Rework the Metasploit implementation
Metasploit is a fundamental tool. However, we are currently unable to leverage its whole potential.
Distinguish session types
We need to create separate implementations for Meterpreter and shell sessions. Now, the user is unable to execute custom commands on some Meterpreter sessions (linux/local/docker_daemon_privilege_escalation), which also affects the execution of the following instructions at the same time.
For example:
Give the user the ability to execute his command (shell -c whoami
in MSF)
shell_command: whoami
Meterpreter commands (prebuilt functionality by MSF that works on all systems)

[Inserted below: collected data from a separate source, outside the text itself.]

(** A claim is exclusive: it takes an unleased RUNNABLE row admitted by its
    TaskRun, gives the caller the lease under a fresh execution generation,
    leaves every other row alone, and from then on every other claim of that
    process, by anyone, answers that nothing was claimed. *)
Theorem claim_is_exclusive now lease p owner epoch s s' token :
  store_inv s → claim_execution now lease p owner epoch s = (s', Ok (Some token)) →
  ∃ old new, processes s !! p = Some old ∧ processes s' !! p = Some new
    ∧ status old = RUNNABLE ∧ unleased old = true ∧ task_run_admits now s old = true
    ∧ holds_lease token new = true ∧ names_lease token new = true ∧ tok_pid token = p
    ∧ tok_generation token = (execution_generation old + 1)%Z
    ∧ revision new = (revision old + 1)%Z ∧ state_generation new = (state_generation old + 1)%Z
    ∧ (∀ q, q ≠ p → processes s' !! q = processes s !! q)
    ∧ (∀ now2 lease2 owner2 epoch2, owner2 ≠ "" → valid_epoch epoch2 = true →
         claim_execution now2 lease2 p owner2 epoch2 s' = (s', Ok None)).
Proof.
  intros Hinv E.
  apply claim_run in E as [[? _]|(old & Hp & Hst & [= ->] & _ & Hadm & _ & Hs')]; [done|].
  set (new := exec_row old RUNNING None None None (state_generation old + 1) now
                (execution_generation old + 1) (Some owner) (Some lease)) in *.
  assert (Hnew : processes s' !! p = Some new) by (subst s'; apply lookup_insert_eq).
  exists old, new. split_and!; try done.
  - destruct (rw_lease _ _ (proj1 (inv_side _ Hinv _ _ Hp))) as [?|[Hr _]]; [done|congruence].
  - unfold holds_lease. cbn. by rewrite Z.eqb_refl, !bool_decide_eq_true_2.
  - unfold names_lease. cbn. by rewrite Z.eqb_refl, !bool_decide_eq_true_2.
  - intros q Hq. subst s'. by apply lookup_insert_ne.
  - intros now2 lease2 owner2 epoch2 Ho He. by apply (claim_needs_runnable _ _ _ _ _ _ new).
Qed.

(** ** Takeover scopes *)

(** A scope that returns has run its body under an intent with its token. *)
Lemma takeover_scope_opens {A} p rev sg token st reason nonce rt ra wk oc (body : M Store A) s s' a :
  trusted_process_execution_takeover p rev sg token st reason nonce rt ra wk oc body s = (s', Ok a) →
  ∃ intent s1, body (set_takeover (Some intent) s) = (s1, Ok a) ∧ ti_source_execution_token intent = token.
Proof.
  unfold trusted_process_execution_takeover. intros E. destruct (_ || _) in E; [done|]. destruct (negb _) in E; [done|].
  destruct (takeover s); [done|].
  match type of E with context [body (set_takeover (Some ?i) s)] => set (intent := i) in * end.
  destruct (body (set_takeover (Some intent) s)) as [s1 [a1|e]] eqn:Eb; [|done].
  destruct (match takeover s1 with Some i => _ | None => _ end); [|done]. injection E as _ <-. by exists intent, s1.
Qed.

(** A takeover scope always closes: afterwards no intent is active, scopes
    never nest, and the scope succeeds only if its body carried the intent to
    its final stage; a scope that cannot open runs nothing. *)
Theorem takeover_scope_closes {A} p rev sg token st reason nonce rt ra wk oc (body : M Store A) s s' r :
  trusted_process_execution_takeover p rev sg token st reason nonce rt ra wk oc body s = (s', r) →
  (takeover s = None → takeover s' = None)
  ∧ (takeover s ≠ None → s' = s ∧ is_Ok r = false)
  ∧ (is_Ok r = true → ∃ intent s1 a, body (set_takeover (Some intent) s) = (s1, Ok a)
       ∧ ti_stage intent = 0%Z ∧ ti_source_revision intent = rev
       ∧ (∃ final, takeover s1 = Some final ∧ ti_stage final = 3%Z)
       ∧ s' = set_takeover None s1 ∧ r = Ok a).
Proof.
  unfold trusted_process_execution_takeover. intros E.
  destruct (_ || _) in E; [injection E as <- <-; split_and!; done|].
  destruct (negb _) in E; [injection E as <- <-; split_and!; done|].
  destruct (takeover s) as [i|] eqn:Et; [injection E as <- <-; split_and!; [done|done|done]|].
  match type of E with context [body (set_takeover (Some ?i) s)] => set (intent := i) in * end.
  destruct (body (set_takeover (Some intent) s)) as [s1 [a|e]] eqn:Eb;
    [|injection E as <- <-; by split_and!].
  destruct (takeover s1) as [final|] eqn:Ef; [|injection E as <- <-; by split_and!].
  destruct (ti_stage final =? 3)%Z eqn:E3; [|injection E as <- <-; by split_and!].
  injection E as <- <-. split_and!; [done|done|]. intros _. exists intent, s1, a.
  apply Z.eqb_eq in E3. split_and!; eauto.
Qed.
End Properties.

meterpreter_command: shell -c whoami
meterpreter_command: ps
This means the sessions' information must be saved in a database or pooled from MSF (to decide the type of the session).

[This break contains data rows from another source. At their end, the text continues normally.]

Lemma labels_ok_spec l :
  labels_ok l = true ↔
  opt_text_ok false (origin l) = true ∧ opt_text_ok true (tenant l) = true
  ∧ opt_text_ok true (principal l) = true ∧ opt_text_ok false (declassification_authority l) = true.
Proof. unfold labels_ok. rewrite !andb_true_iff. tauto. Qed.

Definition constructed (l : list DataLabels) : Prop := Forall (fun x => labels_ok x = true) l.

(** Aggregating constructed labels never raises. *)
Lemma aggregate_Ok x rest :
  constructed (x :: rest) →
  aggregate (x :: rest) = Ok
    {| sensitivity := sensitivity (max_by (fun i => sensitivity_rank (sensitivity i)) x rest);
       trust_level := trust_level (min_by (fun i => trust_rank (trust_level i)) x rest);
       integrity := integrity (min_by (fun i => integrity_rank (integrity i)) x rest);
       origin := _merge_identity (map origin (x :: rest)) (Some "derived");
       tenant := _merge_identity (map tenant (x :: rest)) (Some "mixed");
       principal := _merge_identity (map principal (x :: rest)) (Some "mixed");
       declassification_authority :=
         _merge_declassification_authority (map declassification_authority (x :: rest)) |}.
Proof.
  intros H. unfold aggregate.
  set (a := Build_DataLabels _ _ _ _ _ _ _). change (Ok a) with (Ok a).
  rewrite <-(mk_DataLabels_ok a); [done|]. apply labels_ok_spec. unfold constructed in H.
  assert (Hall : ∀ f allow, (∀ y, labels_ok y = true → opt_text_ok allow (f y) = true) →
            Forall (fun v => opt_text_ok allow v = true) (map f (x :: rest))).
  { intros f allow Hf. rewrite Forall_map. by eapply Forall_impl. }
  subst a. cbn [origin tenant principal declassification_authority].
  split_and!; [apply merge_identity_text_ok; [|by vm_compute]..|apply merge_authority_text_ok];
    apply Hall; intros y Hy%labels_ok_spec; tauto.
Qed.

Lemma aggregate_lub l :
  l ≠ [] → constructed l →
  ∃ a, aggregate l = Ok a ∧ labels_ok a = true ∧ (∀ x, x ∈ l → labels_le x a)
     ∧ (∀ b, (∀ x, x ∈ l → labels_le x b) → labels_le a b).
Proof.
  destruct l as [|x rest]; [done|]. intros _ H. pose proof (aggregate_Ok _ _ H) as E.
  eexists. split; [exact E|]. split; [by eapply mk_DataLabels_valid|].
  destruct (max_by_spec (fun i => sensitivity_rank (sensitivity i)) x rest) as [S1 S2].
  destruct (min_by_spec (fun i => trust_rank (trust_level i)) x rest) as [T1 T2].
  destruct (min_by_spec (fun i => integrity_rank (integrity i)) x rest) as [I1 I2].
  unfold constructed in H. rewrite Forall_forall in H. split.
  - intros y Hy. specialize (H y Hy). apply labels_ok_spec in H as (Ho & Ht & Hp & Hd).
    repeat split; cbn [sensitivity trust_level integrity origin tenant principal
                       declassification_authority]; try (by auto).
    1-3: apply merge_identity_upper; [by apply list_elem_of_fmap_2|by eapply opt_text_not_empty].
    apply merge_authority_upper. by apply list_elem_of_fmap_2.
  - intros b Hb. repeat split; cbn [sensitivity trust_level integrity origin tenant principal
                                    declassification_authority]; try (by apply Hb).
    1-3: apply merge_identity_least; intros v (y & -> & Hy)%list_elem_of_fmap; by apply Hb.
    apply merge_authority_least; [done|]. intros v (y & -> & Hy)%list_elem_of_fmap. by apply Hb.
Qed.

(** Labels with the same upper bounds aggregate to the same label. *)
Lemma aggregate_determined l l' :
  l ≠ [] → l' ≠ [] → constructed l → constructed l' →
  (∀ b, (∀ x, x ∈ l → labels_le x b) ↔ (∀ x, x ∈ l' → labels_le x b)) →
  aggregate l = aggregate l'.
Proof.
  intros N N' H H' Hb. destruct (aggregate_lub l N H) as (a & -> & _ & U & L).
  destruct (aggregate_lub l' N' H') as (a' & -> & _ & U' & L'). f_equal.
  apply (anti_symm labels_le); [apply L, Hb, U'|apply L', Hb, U].
Qed.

Other commands that don't use session
Also, the user must be able to give commands to MSF. For example: db_nmap
, sessions -l
, sessions -u <id>
, create a proxy, etc.
output gathering
Rework the output gathering, since it is all over the place.
Also, make sure the output can be serialized if the user wants to serialize it => make sure only OUTPUT from the command is returned and nothing else (the command itself, inputs, random MSF options, etc.).
closing notes
Move all of the MSF-related functionality to the Worker since it will be easier to manage.